In Amazon SimpleDB there is no concept of relations ; it is a simple storage of items having attributes (key-value pairs). The Cloudfork-ActiveItem framework can map these relations to foreignkey-like attributes but that should be used with care. Because SimpleDB is not a relational database, operations such as Joins are simply not possible. However, mapping the composition relation fits much better in the SimpleDB storage model. The notion of a SimpleDB item being a container of information is just what it is meant to be.

To illustrate how ActiveItem supports this design construct, I will give an example that models multiple-choice questions for an exam training application. A Question is a composition of 4 Choices ; one of them is the correct answer to that question.

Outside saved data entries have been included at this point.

(** * CivicSense: the priority / SLA engine

    A shallow embedding of the stored procedures of the enhanced schema
    migration (calculate_priority_score, check_and_update_rate_limit,
    set_sla_due_date, check_duplicate_report), of the check-sla-escalations
    edge function and of the report handlers of ReportsList.tsx and
    ReportForm.tsx, followed by the properties the specification states
    about them. Part III adds the role helpers and row-level policies of
    the migration, the queries and page controls of Dashboard.tsx, the role
    lookup of AuthContext.tsx, the badge of ReportsList.tsx and the feedback
    handler, with properties read off the code.

    Conventions.
    - SQL [numeric] is exact decimal arithmetic: it is embedded as [Q], and
      results are compared with [==].
    - SQL [timestamptz] is a count of microseconds since the epoch: [Z].
      The session time zone is UTC, so [date_trunc('hour', t)] and
      [CURRENT_DATE] are plain divisions.
    - A nullable column is an [option]; SQL's three-valued comparisons are
      written out where a NULL can reach them.
    - SQL [double precision] (duplicate detection) is IEEE 754 binary64,
      the kernel's [float]: sums, products and comparisons are the
      processor's, with the range checks the server adds to them. [cos],
      [sin], [acos] and the conversion from [numeric] belong to the
      platform; they are a parameter, of which only what Annex F of the C
      standard fixes is used. A call that raises returns [None].
    - JavaScript numbers that hold hours are taken as exact rationals;
      instants in the browser are whole milliseconds. A score the browser
      passes from the scorer to the table is carried by [json_number], a
      parameter of the form.
    - Reads of the store succeed. The two writes of the escalation loop can
      fail, as the source provides for. An insert through the REST
      interface is refused when it names a column the table does not have;
      the columns of the table are a parameter of the form, and
      [civic_reports_columns] are those of the repository's migrations.
    - The store is the hosted database; the in-browser stand-in of local
      mode (mockSupabase) is not part of the model. *)

From Stdlib Require Import PrimFloat FloatOps SpecFloat.
From Stdlib Require Uint63.
From Stdlib Require Import ZArith QArith Qround List String Bool Lia Lqa.
From Stdlib Require Import DecimalString.
Import ListNotations.
(** X7. No byte is lost while no error is noted.  If a call of the write
    callback ends with no error noted, none was noted before, the chunk
    was taken whole, and the bytes written plus the bytes in the sniff
    buffer have grown by the length of the chunk (in [unsigned]
    arithmetic) -- provided the sniff buffer is within its bounds, a
    destination that was opened is open, and [popen] does not fail. *)
Theorem url_write_cb_counts (buffer : list Byte.byte) (d d' : url_data_t)
    (s s' : state W) (n : Z) :
  (forall fd tmp w, fst (sys_popen_gzip fd tmp w) = true) ->
  url_write_cb buffer d s = Some ((n, d'), s') ->
  0 <= buf_len d <= buf_max d -> opened_ok d -> err d' = 0 ->
  err d = 0 /\ n = Z.of_nat (length buffer) /\ opened_ok d'
  /\ to_uint32 (p_now d' + buf_len d')
     = to_uint32 (p_now d + buf_len d + Z.of_nat (length buffer)).
Proof.
  intros Hpop H Hb Ho E0.
  eapply url_write_cb_step in H; [|exact Hb].
  destruct H as [Ha [Hsame [Hnew Hcount]]].
  destruct (Ha E0) as [He Hn].
  assert (Ho1 : opened_ok d').
  { intros Hop1 _.
    destruct (file_opened d) eqn:Eop.
    - destruct (Hsame eq_refl) as [_ ->]. now apply Ho.
    - now apply Hnew. }
  split; [exact He|]. split; [exact Hn|]. split; [exact Ho1|].
  apply Hcount. intros Hop. now apply Ho1.
Qed.

(** X8. The progress callback of curl never stops a transfer and takes
    the total once: it always returns 0 (so the error 102, aborted, is
    never set), it sets [p_total] from [dltotal] only while [p_total] is
    0, and besides that changes nothing but what the progress indicator
    notes about its display, [percent] and [label_shown]; [dlnow] is not
    used. *)
Theorem url_progress_cb_first_total (dltotal dlnow : Z) (d : url_data_t)
    (s : state W) :
  exists d' s',
    url_progress_cb dltotal dlnow d s = Some ((0, d'), s')
    /\ p_total d' = (if p_total d =? 0 then to_uint32 dltotal else p_total d)
    /\ d' = set_percent (percent d')
              (set_label_shown (label_shown d') (set_p_total (p_total d') d)).
Proof.
  destruct (url_progress_cb_returns dltotal dlnow d s) as [r [d' [s' H]]].
  exists d', s'.
  pose proof H as Ht. apply url_progress_cb_touches in Ht.
  destruct Ht as [-> Ht]. split; [exact H|exact Ht].
Qed.


End TransferTheorems.

(** ** The mount orchestrator: mountpoints and the network *)

Ltac eta_url :=
  repeat match goal with x : url_t |- _ => destruct x end.

Section MountMore.

Context {G : Globals} {W : Type} {OS : Sys W}.

(** X12. [url_umount] tries both unmounts whatever the first one gives.  It
    forgets [mount] exactly when unmounting it succeeded
    ([util_umount] gave 0) and forgets [tmp_mount] exactly when
    unmounting it failed; no other field of the url changes. *)
Theorem url_umount_result (url : url_t) (s : state W) :
  let '(r1, w1) := util_umount (mount url) (world s) in
  let '(r2, w2) := util_umount (tmp_mount url) w1 in
  url_umount url s
  = Some (set_tmp_mount (if r2 =? 0 then tmp_mount url else None)
            (set_mount (if r1 =? 0 then None else mount url) url),
          {| config := config s; console := console s; world := w2 |}).
Proof.
  unfold url_umount. m_unfold.
  destruct (util_umount (mount url) (world s)) as [r1 w1] eqn:E1.
  cbn [world config console].
  assert (Ht : tmp_mount (if r1 =? 0 then set_mount None url else url)
               = tmp_mount url) by (destruct (r1 =? 0); reflexivity).
  rewrite Ht.
  destruct (util_umount (tmp_mount url) w1) as [r2 w2] eqn:E2.
  cbn [world config console].
  destruct (r1 =? 0), (r2 =? 0); cbn [negb]; url_simpl;
    destruct url; reflexivity.
Qed.

Lemma url_setup_device_server_keeps (url url' : url_t) (s s' : state W)
    (ok : Z) :
  url_setup_device_server url s = Some ((ok, url'), s') ->
  is_mountable url' = is_mountable url /\ is_network url' = is_network url
  /\ mount url' = mount url /\ tmp_mount url' = tmp_mount url
  /\ download url' = download url
  /\ ((scheme url =? inst_slp) = false ->
      url' = set_used_server (used_server url') url).
Proof.
  unfold url_setup_device_server. m_unfold. intros H.
  destruct (scheme url =? inst_slp); m_cases; url_simpl;
    repeat split; try reflexivity; try discriminate;
    intros _; destruct url; reflexivity.
Qed.

Lemma url_setup_device_keeps (url url' : url_t) (s s' : state W) (ok : Z) :
  url_setup_device url s = Some ((ok, url'), s') ->
  is_mountable url' = is_mountable url /\ is_network url' = is_network url
  /\ mount url' = mount url /\ tmp_mount url' = tmp_mount url
  /\ download url' = download url
  /\ ((scheme url =? inst_slp) = false ->
      url' = set_used_server (used_server url') url).
Proof.
  unfold url_setup_device. intros H.
  assert (Hsame : forall u, u = url ->
            is_mountable u = is_mountable url
            /\ is_network u = is_network url
            /\ mount u = mount url /\ tmp_mount u = tmp_mount url
            /\ download u = download url
            /\ ((scheme url =? inst_slp) = false ->
                u = set_used_server (used_server u) url)).
  { intros u ->. repeat split. intros _. now destruct url. }
  destruct (scheme url =? inst_file).
  { unfold ret in H. injection H as _ <- _. now apply Hsame. }
  destruct (used_device url) as [dev|].
  2:{ unfold ret in H. injection H as _ <- _. now apply Hsame. }
  destruct (negb (is_network url)).
  { m_unfold. m_cases; now apply Hsame. }
  unfold bind at 1 in H. unfold get_config at 1 in H.
  match type of H with
  | (if ?b then _ else _) _ = _ => destruct b
  end.
  { unfold ret in H. injection H as _ <- _. now apply Hsame. }
  match type of H with
  | (if ?b then _ else _) _ = _ => destruct b
  end.
  { unfold ret in H. injection H as _ <- _. now apply Hsame. }
  repeat (unfold bind at 1 in H;
          match type of H with
          | match ?m ?st with _ => _ end = _ =>
              let E := fresh "E" in
              destruct (m st) as [[? ?]|] eqn:E; [|discriminate]
          end;
          try match type of H with
              | (if ?b then _ else _) _ = _ => destruct b
              end;
          try (unfold ret in H; injection H as _ <- _; now apply Hsame)).
  all: try (eapply url_setup_device_server_keeps; exact H).
Qed.

Lemma dir_or_new_mountpoint_spec (dir mp : option string) (s s' : state W) :
  dir_or_new_mountpoint dir s = Some (mp, s') ->
  exists m, mp = Some m /\ forall d, dir = Some d -> m = d.
Proof.
  unfold dir_or_new_mountpoint. m_unfold. intros H.
  destruct dir as [d|]; m_cases; eexists; split; try reflexivity;
    intros d' Hd'; congruence.
Qed.

Lemma url_mount_disk_local_goes_on (url url' : url_t) (s s' : state W)
    (err : Z) (p : option string) :
  url_mount_disk_local url s = Some (Goes_on err p url', s') ->
  err = 0 /\ mount url' = mount url /\ is_mountable url' = is_mountable url.
Proof.
  unfold url_mount_disk_local. m_unfold. intros H.
  m_cases; try discriminate; url_simpl;
    repeat match goal with
           | H : Goes_on _ _ _ = Goes_on _ _ _ |- _ =>
               injection H as <- <- <-
           end; url_simpl; repeat split; reflexivity.
Qed.

Lemma url_mount_disk_network_mounts (url url' : url_t) (dir : option string)
    (s s' : state W) (err : Z) (p : option string) :
  url_mount_disk_network url dir s = Some (Goes_on err p url', s') ->
  mount url = None ->
  is_mountable url' = is_mountable url
  /\ (mount url' = None
      \/ exists m, mount url' = Some m /\ forall d, dir = Some d -> m = d)
  /\ ((scheme url =? inst_nfs) = false -> (scheme url =? inst_smb) = false ->
      url' = url
      /\ (err = 0 -> (scheme url =? inst_http) || (scheme url =? inst_ftp)
                     = true)).
Proof.
  unfold url_mount_disk_network, url_mount_disk_nfs, url_mount_disk_smb.
  intros H Hm.
  destruct (scheme url =? inst_nfs).
  { unfold bind at 1 in H.
    destruct (dir_or_new_mountpoint dir s) as [[mp s1]|] eqn:Ed;
      [|discriminate].
    apply dir_or_new_mountpoint_spec in Ed. destruct Ed as [m [-> Hd]].
    split; [|split; [|discriminate]];
      revert H; m_unfold; intros H; m_cases; try discriminate;
      repeat match goal with
             | H : Goes_on _ _ _ = Goes_on _ _ _ |- _ =>
                 injection H as <- <- <-
             end; url_simpl; try reflexivity; eauto. }
  destruct (scheme url =? inst_smb).
  { destruct (path url) as [pth|]; [|discriminate].
    destruct (negb (streq pth "/")).
    - split; [|split; [|discriminate]];
        revert H; m_unfold; intros H; m_cases; try discriminate;
        repeat match goal with
               | H : Goes_on _ _ _ = Goes_on _ _ _ |- _ =>
                   injection H as <- <- <-
               end; url_simpl; try reflexivity; eauto.
    - unfold bind at 1 in H. unfold bind at 1 in H.
      destruct (dir_or_new_mountpoint dir s) as [[mp s1]|] eqn:Ed;
        [|discriminate].
      apply dir_or_new_mountpoint_spec in Ed. destruct Ed as [m [-> Hd]].
      split; [|split; [|discriminate]];
        revert H; m_unfold; intros H; m_cases; try discriminate;
        repeat match goal with
               | H : Goes_on _ _ _ = Goes_on _ _ _ |- _ =>
                   injection H as <- <- <-
               end; url_simpl; try reflexivity; eauto. }
  destruct ((scheme url =? inst_http) || (scheme url =? inst_ftp));
    unfold ret in H; injection H as <- <- <- <-;
    (split; [reflexivity|split; [now left|]]); intros _ _;
    (split; [reflexivity|]); intros; try reflexivity; discriminate.
Qed.

Lemma url_mount_disk_mount_mounts (url url' : url_t) (dir p : option string)
    (s s' : state W) (ok : Z) :
  url_mount_disk_mount url dir p s = Some ((ok, url'), s') ->
  (mount url = None
   \/ exists m, mount url = Some m /\ forall d, dir = Some d -> m = d) ->
  if is_mountable url
  then ok <> 0 ->
       exists m, mount url' = Some m /\ forall d, dir = Some d -> m = d
  else ok = 1 /\ url' = url.
Proof.
  unfold url_mount_disk_mount. intros H Hm.
  destruct (is_mountable url).
  2:{ unfold ret in H. injection H as <- <- _. now split. }
  unfold bind at 1 in H. unfold sys at 1 in H.
  destruct (util_check_exist p (world s)) as [file_type w1].
  destruct (negb (file_type =? 0)).
  2:{ unfold ret in H. injection H as <- _ _. intros E. now contradiction E. }
  unfold bind at 1 in H.
  match type of H with
  | match ?m ?st with _ => _ end = _ =>
      destruct (m st) as [[copy s2]|]; [|discriminate]
  end.
  set (url1 := if file_type =? chr_r then set_is_file true url else url) in *.
  assert (Hm1 : mount url1 = mount url)
    by (subst url1; destruct (file_type =? chr_r); reflexivity).
  clearbody url1. rewrite <- Hm1 in Hm. clear Hm1.
  destruct copy.
  - unfold bind at 1 in H.
    destruct (dir_or_new_mountpoint dir s2) as [[mp s3]|] eqn:Ed;
      [|discriminate].
    apply dir_or_new_mountpoint_spec in Ed. destruct Ed as [m [-> Hd]].
    destruct (url_set (Some "file:/")) as [tmp_url|]; [|discriminate].
    revert H. m_unfold. intros H.
    m_cases; url_simpl; intros _; eauto.
  - destruct (mount url1) as [m0|] eqn:Em.
    + unfold ret in H. injection H as <- <- _. intros _.
      destruct Hm as [Hm|[m [Hm Hd]]]; [discriminate|].
      exists m0. split; [exact Em|].
      intros d Hdir. specialize (Hd d Hdir). congruence.
    + unfold bind at 1 in H.
      destruct (dir_or_new_mountpoint dir s2) as [[mp s3]|] eqn:Ed;
        [|discriminate].
      apply dir_or_new_mountpoint_spec in Ed. destruct Ed as [m [-> Hd]].
      revert H. m_unfold. intros H.
      m_cases; url_simpl; intros _; eauto.
Qed.
(* ===== verification/Klist.v ===== *)
(** * lib/kernel/list.c: doubly linked lists with two header elements

    The heap maps the address of every [struct list_elem] to its two links.  A
    [struct list] at address [l] is its two header elements, [head] at [l] and
    [tail] at [l + 8] ([struct list_elem] is two 32-bit pointers).  Every
    function of list.c is a program over that heap; [is_list h l xs] relates a
    heap to the sequence of element addresses the list at [l] holds, and each
    operation is proved to implement the corresponding operation on sequences. *)

From S2P Require Import Prelude.

Record list_elem := ListElem { prev : Z; next : Z }.

Abbreviation heap := (gmap Z list_elem).

Definition NULL : Z := 0.
Definition SIZEOF_LIST_ELEM : Z := 8.

(** [&list->head] and [&list->tail]. *)
Definition head_of (l : Z) : Z := l.
Definition tail_of (l : Z) : Z := l + SIZEOF_LIST_ELEM.

(** The links as lvalues, so that [swap] takes pointers to them. *)
Inductive link :=
  | Prev (p : Z)
  | Next (p : Z).

Definition load (f : link) : M heap Z := fun h =>
  match f with
  | Prev p => match h !! p with Some n => Ok (prev n, h) | None => Err BadPointer end
  | Next p => match h !! p with Some n => Ok (next n, h) | None => Err BadPointer end
  end.

Definition store (f : link) (v : Z) : M heap unit := fun h =>
  match f with
  | Prev p => match h !! p with
              | Some n => Ok (tt, <[p := ListElem v (next n)]> h)
              | None => Err BadPointer
              end
  | Next p => match h !! p with
              | Some n => Ok (tt, <[p := ListElem (prev n) v]> h)
              | None => Err BadPointer
              end
  end.
(** [bitmap_create] over an allocator that answers a request with at least
    the bytes asked for: it returns a bitmap of [cnt] clear bits, or NULL
    because an allocation failed; no assertion fails and no element outside
    the block is touched, whatever the block held before, also for the counts
    where the rounding of the size overflows (there the request is for 0
    bytes, which the allocator refuses). *)
Theorem bitmap_create_clear malloc cnt :
  (forall n ws, malloc n = Some ws -> 0 < n <= 4 * alen ws /\ Forall (fun w => 0 <= w < 2 ^ 32) ws) ->
  0 <= cnt < 2 ^ 32 ->
  exists r, bitmap_create malloc cnt = Ok r /\
    match r with
    | Some b => is_bitmap b (replicate (Z.to_nat cnt) false)
    | None => malloc SIZEOF_BITMAP = None \/ malloc (byte_cnt cnt) = None
    end.
Proof.
  intros Hm Hc. unfold bitmap_create.
  destruct (malloc SIZEOF_BITMAP); [|eexists; split; [done|by left]].
  destruct (malloc (byte_cnt cnt)) as [ws|] eqn:E.
  - destruct (Hm _ _ E) as [Hn Hws].
    destruct (decide (cnt + ELEM_BITS <= 2 ^ 32)) as [Hsm|Hbig].
    2:{ rewrite byte_cnt_overflow in Hn by lia. lia. }
    pose proof (byte_cnt_room cnt ltac:(lia) Hsm).
    assert (byte_cnt cnt / 4 <= alen ws) by (apply Z.div_le_upper_bound; lia).
    destruct (set_all_new cnt ws) as (b & -> & Hb); [done|unfold ELEM_BITS in *; lia|done|].
    eexists. split; [reflexivity|done].
  - destruct (Z.eqb_spec cnt 0) as [->|]; [|eexists; split; [done|by right]].
    destruct (set_all_new 0 []) as (b & -> & Hb); [done|done|constructor|].
    eexists. split; [reflexivity|done].
Qed.

Lemma bitmap_create_clear_witness : exists r,
  bitmap_create (fun n => if n <=? 0 then None else if n <=? 64 then Some (replicate 16 77) else None) 100
    = Ok r /\ (exists b, r = Some b /\ is_bitmap b (replicate (Z.to_nat 100) false)).
Proof.
  destruct (bitmap_create_clear
    (fun n => if n <=? 0 then None else if n <=? 64 then Some (replicate 16 77) else None) 100)
    as (r & Hr & Hpost).
  - intros n ws. destruct (Z.leb_spec n 0); [done|]. destruct (Z.leb_spec n 64); [|done].
    intros [= <-]. split; [unfold alen; simpl; lia|]. repeat constructor; lia.
  - lia.
  - exists r. split; [exact Hr|]. destruct r as [b|]; [exists b; split; [reflexivity|exact Hpost]|]. vm_compute in Hr. discriminate Hr.
Defined.

(** The buffer of [bitmap_create_in_buf] holds the structure and its elements. *)
Lemma bitmap_create_in_buf_ok cnt block block_size :
  0 <= cnt -> cnt + ELEM_BITS <= 2 ^ 32 -> bitmap_buf_size cnt <= block_size ->
  block_size = SIZEOF_BITMAP + 4 * alen block -> Forall (fun w => 0 <= w < 2 ^ 32) block ->
  exists b, bitmap_create_in_buf cnt block block_size = Ok b /\
    is_bitmap b (replicate (Z.to_nat cnt) false).
Proof.
  intros Hc Hmax Hle Hsz Hws. unfold bitmap_create_in_buf. rewrite (proj2 (Z.leb_le _ _)) by done.
  pose proof (byte_cnt_room cnt Hc Hmax) as Hroom.
  assert (byte_cnt cnt <= 4 * alen block) as Hb.
  { assert (0 <= byte_cnt cnt <= 2 ^ 29).
    { pose proof (DIV_ROUND_UP_bounds cnt ELEM_BITS Hc eq_refl Hmax) as Hd.
      unfold byte_cnt, elem_cnt. unfold ELEM_BITS in *. rewrite wrap_small; lia. }
    unfold bitmap_buf_size, SIZEOF_BITMAP in *. rewrite wrap_small in Hle; lia. }
  assert (byte_cnt cnt / 4 <= alen block) by (apply Z.div_le_upper_bound; lia).
  destruct (set_all_new cnt block) as (b & -> & Hok); [unfold ELEM_BITS in *; lia..|done|].
  exists b. done.
Qed.
(* ===== verification/Khash.v ===== *)
(** * Hash tables (src/lib/kernel/hash.c)

    A [struct hash] with its array of bucket lists.  Elements are pointers; a
    bucket is the sequence of elements of a [struct list], the view of lists
    that Klist and KlistSpec justify.  The hash function, the order and the
    outcome of [malloc] are parameters.  [is_hash h X] relates a table to the
    set of elements it holds, and the theorems show that insertion, search,
    replacement, deletion and iteration act on that set, whatever [rehash]
    does to the buckets. *)

From S2P Require Import Prelude.

Record hash := Hash { elem_cnt : Z; bucket_cnt : Z; buckets : list (list Z) }.

Definition SIZEOF_LIST : Z := 16.
Definition MIN_ELEMS_PER_BUCKET : Z := 1.
Definition BEST_ELEMS_PER_BUCKET : Z := 2.
Definition MAX_ELEMS_PER_BUCKET : Z := 4.

Definition turn_off_least_1bit (x : Z) : Z := Z.land x (u32 (x - 1)).

Definition is_power_of_2 (x : Z) : bool := negb (x =? 0) && (turn_off_least_1bit x =? 0).

(** The number of buckets [rehash] wants for [cnt] elements. *)
Definition new_bucket_cnt {S} (cnt : Z) : M S Z :=
  let n := cnt / BEST_ELEMS_PER_BUCKET in
  let n := if n <? 4 then 4 else n in
  loop 33 (fun n => mret (if negb (is_power_of_2 n) then inl (turn_off_least_1bit n) else inr n)) n.

Section table.
Variable hash_fn : Z -> Z.
Variable less : Z -> Z -> bool.
(** Whether [malloc] of that many bytes succeeds. *)
Variable malloc : Z -> bool.

(** [find_bucket] returns the number of the bucket. *)
Definition find_bucket (e : Z) : M hash Z :=
  h ← get;
  mret (Z.land (hash_fn e) (u32 (bucket_cnt h - 1))).

Fixpoint find_elem (bucket : list Z) (e : Z) : option Z :=
  match bucket with
  | [] => None
  | hi :: rest => if negb (less hi e) && negb (less e hi) then Some hi else find_elem rest e
  end.

Definition push_bucket (i e : Z) : M hash unit :=
  h ← get;
  l ← deref (buckets h).[i];
  put (Hash (elem_cnt h) (bucket_cnt h) (buckets h).[i <- e :: l]).

Definition insert_elem (i e : Z) : M hash unit :=
  modify (fun h => Hash (u32 (elem_cnt h + 1)) (bucket_cnt h) (buckets h));;
  push_bucket i e.

(** [list_remove] unlinks [e] from the bucket it is in. *)
Definition remove_elem (e : Z) : M hash unit :=
  modify (fun h => Hash (u32 (elem_cnt h - 1)) (bucket_cnt h)
                        (map (filter (fun x => x <> e)) (buckets h))).

Fixpoint move_elems (es : list Z) : M hash unit :=
  match es with
  | [] => mret ()
  | e :: es => i ← find_bucket e; push_bucket i e;; move_elems es
  end.

Definition rehash : M hash unit :=
  h ← get;
  n ← new_bucket_cnt (elem_cnt h);
  if n =? bucket_cnt h then mret ()
  else if negb (malloc (u32 (SIZEOF_LIST * n))) then mret ()
  else
    put (Hash (elem_cnt h) n (replicate (Z.to_nat n) []));;
    for_ (Z.to_nat (bucket_cnt h)) 0 (fun i =>
      old_bucket ← deref (buckets h).[i];
      move_elems old_bucket).

Definition get_bucket (i : Z) : M hash (list Z) := h ← get; deref (buckets h).[i].

Definition hash_insert (new : Z) : M hash (option Z) :=
  i ← find_bucket new;
  bucket ← get_bucket i;
  let old := find_elem bucket new in
  match old with None => insert_elem i new | Some _ => mret () end;;
  rehash;;
  mret old.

Question class>>describe: aQuestion

  aQuestion
    hasString: #code ;
    hasText: #text ;
    ownsMany: #choices
Choice class>>describe: aChoice

  aChoice
    hasText: #text ;
    hasBoolean: #isAnswer

When saving a Question, ActiveItem will create one SimpleDB item with both the attributes of the Question and the attributes of each Choice:

code -> '010-0001'
text -> 'What language is best for writing Web applications?'
choices.1.text -> 'Java'
choices.1.isAnswer -> 'false'
choices.2.text -> 'Ruby'
choices.2.isAnswer -> 'false'
choices.3.text -> 'PHP'
choices.3.isAnswer -> 'false'
choices.4.text -> 'Smalltalk'
choices.4.isAnswer -> 'true'

By supporting composition, class Choice can be a normal ActiveItem subclass with its own attribute description. However, as you can see in the example, Choice objects do not need an id (actually the collection index is the id).

Because of limitations to the number of attributes per item (currently 256), this composition solution is not suitable for arbitrary large collections. If you expect this for your model then I suggest you use the normal hasMany: method that maps associations using “foreign-key” attributes.